Follow-up act Doom Squad brought new energy to the room, and though their faux-tribal getups — painted-on forehead circles, fringed vests, flowing dresses — seemed a red flag, their music passed muster. The Toronto trio whipped the crowd up early on with pulsing bass and psychedelic drones, punctuated by flute, bowed guitar and chanting by all three members. They were fine throughout, but Doom Squad are best at their fastest and heaviest, as evinced by their epic, breath-percussed take on the Doors' "Riders on the Storm."
The highlight set of the night was most certainly Sarah Neufeld, violinist for Arcade Fire and Bell Orchestre, whose debut solo album still has no firm release date. It can't come soon enough: Neufeld's compositions range from Reichian ("Hero Brother"), with their repetitive phrases of intensely bowed, rhythmically complex violin melodies, to folksy, without skipping a beat. Like saxophonist Colin Stetson (who, along with the Magic's Georgie Gordon, joined the violinist for her last two songs), Neufeld draws strange, wonderful sounds from her instrument; she uses violin squeals, growls, scrapes and slides to express varying emotions, and stomps the stage beneath her for percussion. Her droning duet with Stetson and Gordon (on which Neufeld sang, wonderfully) was a stately wonder, with the sax and synth providing affecting low end to her composition. The cerebral quality of her performance easily refuted her humble early claim that her set would be a "lie down in the grass" compared to the more upbeat acts that preceded her onstage.

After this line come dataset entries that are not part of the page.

(* ===== verification/MerkleProof.v ===== *)
(** * Padded Merkle trees and inclusion proofs ([noema/audit/merkle_proof.py])

    The static builder ([_build_levels], [compute_root],
    [generate_inclusion_proof], [verify_inclusion_proof]) and the append-only
    [IncrementalMerkleTree].  The hash ([hashlib.sha256]) and the canonical JSON
    serializer are parameters: every theorem holds for all of them.

    [node leaves k j] is the reference tree: node [j] of level [k] over the
    leaves extended to the right with copies of the last one.  Both
    implementations are proved equal to it. *)
From Stdlib Require Import ZArith Lia Bool Ascii String Strings.Byte.
From stdpp Require Import base option numbers sets list.
From S2P Require Import Prelude.

Abbreviation bytes := (list Byte.byte).

#[global] Instance byte_eq_dec : EqDecision Byte.byte := Byte.byte_eq_dec.

(** Python's lexicographic [<] on [bytes]. *)
Fixpoint bytes_ltb (a b : bytes) : bool :=
  match a, b with
  | _, [] => false
  | [], _ :: _ => true
  | x :: a', y :: b' =>
      if (Byte.to_N x <? Byte.to_N y)%N then true
      else if (Byte.to_N y <? Byte.to_N x)%N then false
      else bytes_ltb a' b'
  end.

Lemma byte_to_N_inj x y : Byte.to_N x = Byte.to_N y → x = y.
Proof.
  intros E. apply (f_equal Byte.of_N) in E. rewrite !Byte.of_to_N in E. congruence.
Qed.

Lemma bytes_ltb_total a b : bytes_ltb a b = false → bytes_ltb b a = false → a = b.
Proof.
  revert b. induction a as [|x a IH]; intros [|y b]; cbn; try done.
  destruct (N.ltb_spec (Byte.to_N x) (Byte.to_N y)); try done.
  destruct (N.ltb_spec (Byte.to_N y) (Byte.to_N x)); try done.
  intros H1 H2. f_equal; [apply byte_to_N_inj; lia|auto].
Qed.

Lemma bytes_ltb_asym a b : bytes_ltb a b = true → bytes_ltb b a = false.
Proof.
  revert b. induction a as [|x a IH]; intros [|y b]; cbn; try done.
  destruct (N.ltb_spec (Byte.to_N x) (Byte.to_N y));
    destruct (N.ltb_spec (Byte.to_N y) (Byte.to_N x)); try done; try lia. auto.
Qed.

(** [bytes.hex()] *)
Definition hex_digit (n : N) : ascii :=
  ascii_of_N (if (n <? 10)%N then 48 + n else 87 + n)%N.

Fixpoint hex (b : bytes) : string :=
  match b with
  | [] => EmptyString
  | x :: b' =>
      String (hex_digit (Byte.to_N x / 16)) (String (hex_digit (Byte.to_N x mod 16)) (hex b'))
  end.

Definition hex_value (c : ascii) : option N :=
  let n := N_of_ascii c in
  if (48 <=? n)%N && (n <=? 57)%N then Some (n - 48)%N
  else if (97 <=? n)%N && (n <=? 102)%N then Some (n - 87)%N
  else if (65 <=? n)%N && (n <=? 70)%N then Some (n - 55)%N
  else None.

Definition is_ascii_space (c : ascii) : bool :=
  let n := N_of_ascii c in (n =? 32)%N || ((9 <=? n)%N && (n <=? 13)%N).

(** [bytes.fromhex(s)]: ASCII whitespace between the bytes is skipped. *)
Fixpoint fromhex (s : string) : result pyexn bytes :=
  match s with
  | EmptyString => Ok []
  | String c s1 =>
      if is_ascii_space c then fromhex s1
      else
        match s1 with
        | EmptyString => Err ValueError
        | String c' s2 =>
            match hex_value c, hex_value c' with
            | Some h, Some l =>
                match Byte.of_N (16 * h + l)%N with
                | Some x => rest ← fromhex s2; Ok (x :: rest)
                | None => Err ValueError
                end
            | _, _ => Err ValueError
            end
        end
  end.

Lemma fromhex_hex b : fromhex (hex b) = Ok b.
Proof.
  induction b as [|x b IH]; [done|]. cbn [hex fromhex]. rewrite IH. by destruct x.
Qed.

(** Python's [int.bit_length]. *)
Definition bit_length (n : Z) : Z := if (n =? 0)%Z then 0 else (Z.log2 (Z.abs n) + 1)%Z.

Definition _next_pow2 (n : Z) : Z :=
  if (0 <? n)%Z then Z.shiftl 1 (bit_length (n - 1)) else 1.

Definition _pad_sequence {A} (seq : list A) : result pyexn (list A) :=
  match last seq with
  | None => Err ValueError
  | Some x =>
      let n := Z.of_nat (length seq) in
      let target := _next_pow2 n in
      Ok (seq ++ replicate (Z.to_nat (target - n)) x)
  end.

Definition DOMAIN_SEPARATOR : bytes := list_byte_of_string "NOEMA_FRAMEWORK_AUDIT_V1".
Definition zero32 : bytes := replicate 32 Byte.x00.

(** [InclusionProof] *)
Record InclusionProof := mkInclusionProof {
  leaf_hash : bytes;
  path : list (bytes * bool);
  root_hash : bytes;
  block_index : nat;
}.

(** The JSON dictionary of a proof: hex strings for the byte fields. *)
Record ProofDict := mkProofDict {
  d_leaf_hash : string;
  d_path : list (string * bool);
  d_root_hash : string;
  d_block_index : nat;
}.

(** [InclusionProof.to_dict] *)
Definition to_dict (p : InclusionProof) : ProofDict :=
  mkProofDict (hex (leaf_hash p)) (map (λ '(h, d), (hex h, d)) (path p))
    (hex (root_hash p)) (block_index p).

Fixpoint path_from_dict (l : list (string * bool)) : result pyexn (list (bytes * bool)) :=
  match l with
  | [] => Ok []
  | (h, d) :: l' => b ← fromhex h; rest ← path_from_dict l'; Ok ((b, d) :: rest)
  end.

(** [InclusionProof.from_dict] *)
Definition from_dict (data : ProofDict) : result pyexn InclusionProof :=
  lh ← fromhex (d_leaf_hash data);
  p ← path_from_dict (d_path data);
  rh ← fromhex (d_root_hash data);
  Ok (mkInclusionProof lh p rh (d_block_index data)).

Lemma path_from_to_dict l : path_from_dict (map (λ '(h, d), (hex h, d)) l) = Ok l.
Proof. induction l as [|[h d] l IH]; [done|]. cbn. by rewrite fromhex_hex, IH. Qed.

(** The slots of [IncrementalMerkleTree]; [None] is a padding node. *)
Record IncrementalMerkleTree := mkTree {
  _levels : list (list (option bytes));
  _real : list bytes;
  _pad_hashes : list bytes;
}.

Section merkle.
Context (sha256 : bytes → bytes).
Context {Data : Type} (serialize_to_bytes : Data → bytes).

Definition _safe_hash (data : bytes) : bytes := sha256 (DOMAIN_SEPARATOR ++ data).

Definition _hash_pair (left right : bytes) : bytes :=
  if bytes_ltb left right then _safe_hash (left ++ right) else _safe_hash (right ++ left).

(** One pass of the inner loop of [_build_levels]: [level[i + 1]] raises
    [IndexError] on a level of odd length. *)
Fixpoint _parent_level (level : list bytes) : result pyexn (list bytes) :=
  match level with
  | [] => Ok []
  | [_] => Err IndexError
  | l :: r :: rest => parents ← _parent_level rest; Ok (_hash_pair l r :: parents)
  end.

(** The [while len(levels[-1]) > 1] loop of [_build_levels]. *)
Fixpoint _grow_levels (fuel : nat) (level : list bytes) : result pyexn (list (list bytes)) :=
  match fuel with
  | 0 => Err OutOfFuel
  | S fuel =>
      if 1 <? length level then
        parent ← _parent_level level;
        rest ← _grow_levels fuel parent;
        Ok (level :: rest)
      else Ok [level]
  end.

Definition _build_levels (leaves : list bytes) : result pyexn (list (list bytes)) :=
  padded ← _pad_sequence leaves;
  _grow_levels (length padded) padded.

(** [levels[-1][0]] *)
Definition top_hash (levels : list (list bytes)) : result pyexn bytes :=
  match last levels with
  | Some top => py_index top 0
  | None => Err IndexError
  end.

Definition compute_root (leaf_hashes : list bytes) : result pyexn bytes :=
  match leaf_hashes with
  | [] => Ok zero32
  | _ => levels ← _build_levels leaf_hashes; top_hash levels
  end.

(** The [for level in levels[:-1]] loop of [generate_inclusion_proof]. *)
Fixpoint _collect_path (levels : list (list bytes)) (idx : nat)
    : result pyexn (list (bytes * bool)) :=
  match levels with
  | [] => Ok []
  | level :: rest =>
      entry ← (if idx mod 2 =? 0
               then s ← py_index level (idx + 1); Ok (s, false)
               else s ← py_index level (idx - 1); Ok (s, true));
      more ← _collect_path rest (idx / 2);
      Ok (entry :: more)
  end.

Brooding folk outfit Evening Hymns started with a solemn, yearning ballad, sweetly harmonized between Jonas Bonnetta and Sylvie Smith, before bringing out the rest of the band for their set. Bonnetta sings softly, but through clenched teeth; he's got a songwriter's intensity that would seem put on if he weren't always so intensely focused on the music he was creating in the moment. Even when the band's trumpeter soloed, Bonnetta watched him intently, (rightly) in awe of the sound he was creating. "Moon River," a sort of anti-tribute to the famous pop standard, was a highlight in the band's set, after which even the prospect of headliners Do Make Say Think's imminence couldn't make some fans stay.
So, after a small exodus, Toronto post-rock veterans Do Make Say Think took the stage, to kick things off with & Yet & Yet fan favourite "End of Music." Their usual balance of brains and brawn was executed perfectly live, bolstered by their two-drum kit setup. Anyone who finds the band too jammy on record would be impressed by the band's incredible tightness; every beat was spot on as the group, now operating together for over a decade, have become a united performing entity.